• _Task instructions_: Restate word for word the lines that begin the listing and end with the line holding "assert (forall p".

• _Records to use_:
Lemma blob_keeps s m :
  slots (fst (reader_blob s m)) = slots s /\ i_alive (fst (reader_blob s m)) = i_alive s /\ threads (fst (reader_blob s m)) = threads s /\
  Forall mute (snd (reader_blob s m)).
Proof.
  assert (forall p dst put forget cap next, let x := take_blob s p dst m put forget cap next in
    slots (fst x) = slots s /\ i_alive (fst x) = i_alive s /\ threads (fst x) = threads s /\ Forall mute (snd x)) as Ht.
  { intros. unfold x, take_blob, reader_fail_claimed. destruct dst as [d|], m as [|b m'], p as [d'|]; try (by split_and!; [..|constructor]);
      match goal with |- context [on_frame ?s0 ?c ?f ?a] =>
        destruct (on_frame_keeps s0 c f a) as (H1 & H2 & H3 & H4); specialize (H4 ltac:(by repeat constructor)); destruct (on_frame s0 c f a) end; done. }
  unfold reader_blob. destruct (rd_at s) as [|h p|h p|h p| | ]; try (by split_and!; [..|constructor]);
    try (case_if; [apply Ht|by split_and!; [..|constructor]]).
  destruct p as [c|]; [|by split_and!; [..|constructor]]. destruct (on_frame_keeps s c (complete h) []) as (H1 & H2 & H3 & H4).
  specialize (H4 ltac:(constructor)). by destruct (on_frame _ _ _ _).
Qed.

Lemma take_past s p dst m put forget cap next :
  ~ IsoPend.past next -> ~ IsoPend.past (rd_at (fst (take_blob s p dst m put forget cap next))).
Proof.
  intros Hn. pose proof IsoPend.not_past_out as Ho. unfold take_blob, reader_fail_claimed.
  destruct dst as [c|], m as [|b m], p as [d|]; cbn [fst set_rd rd_at]; try done; by destruct (on_frame _ _ _ _).
Qed.

Lemma blob_past s m : IsoPend.past (rd_at (fst (reader_blob s m))) -> IsoPend.past (rd_at s).
Proof.
  unfold reader_blob. destruct (rd_at s) as [|h p|h p|h p|l|] eqn:E; try (by cbn [fst]; rewrite E).
  - destruct (0 <? h_psize h); [|by intros []]. intros H. exfalso. revert H. apply take_past. by intros [].
  - destruct (0 <? h_asize h); [|by intros []]. intros H. exfalso. revert H. apply take_past. by intros [].
  - destruct p; [|by intros []]. destruct (on_frame _ _ _ _). by intros [].
Qed.

Lemma check_thr s x id c :
  let '(s', a) := sync_check s x id c in
  slots s' = slots s /\ i_alive s' = i_alive s /\ rd_at s' = rd_at s /\ Forall mute a /\
  (threads s' = threads s \/ threads s' = <[x := TChecked c]> (threads s)).
Proof. unfold sync_check. cbv zeta. repeat case_if; split_and!; try done; try (by repeat constructor); first [by left|by right]. Qed.

Lemma read_thr s x :
  let '(s', a) := sync_read s x in
  slots s' = slots s /\ i_alive s' = i_alive s /\ rd_at s' = rd_at s /\ Forall mute a /\
  (threads s' = threads s \/ threads s' = delete x (threads s)).
Proof.
  unfold sync_read. cbv zeta. destruct (threads s !! x) as [[ | | |c]|]; [..|destruct c|];
    (split_and!; try done; try (by repeat constructor); first [by left|by right]).
Qed.

Lemma turn_all s h x now :
  inv s h -> found h -> (i_inuse s = false -> i_alive s = false) ->
  let '(s', a) := sync_turn s x now in inv s' (h ++ a) /\ found (h ++ a).
Proof.
  intros Hi Hf Hu. assert (inv s (h ++ []) /\ found (h ++ [])) as H0 by by rewrite app_nil_r.
  unfold sync_turn. destruct (threads s !! x) as [[ |c e| | ]|] eqn:Ex; try done. unfold slot_wait_turn.
  destruct (sl_done _) eqn:Ed; [by apply (finish_all s h x c e)|].
  assert (sl_owner (slots s (slot_of c)) = Some x) as Ho by (apply (in_thr _ _ Hi); left; by eexists).
  destruct (negb (i_inuse s) || negb (i_alive s)) eqn:Eg.
  - apply fail_all_slots; try done. by destruct (i_inuse s), (i_alive s); auto.
  - destruct e as [e|]; [|done]. case_if; [|done]. split; [|by rewrite app_nil_r].
    apply (inv_mute s); try done. intros y c' Hy. cbn in Hy.
    destruct Hy as [[e' Hy]|[b Hy]]; apply lookup_insert_Some in Hy as [[<- Hy]|[_ Hy]]; try done; [by left; exists e'| |by right; exists b].
    injection Hy as <- _. left. by exists (Some e).
Qed.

• _Solution for this exercise_:
Lemma blob_keeps s m :
  slots (fst (reader_blob s m)) = slots s /\ i_alive (fst (reader_blob s m)) = i_alive s /\ threads (fst (reader_blob s m)) = threads s /\
  Forall mute (snd (reader_blob s m)).
Proof.
  assert (forall p dst put forget cap next, let x := take_blob s p dst m put forget cap next in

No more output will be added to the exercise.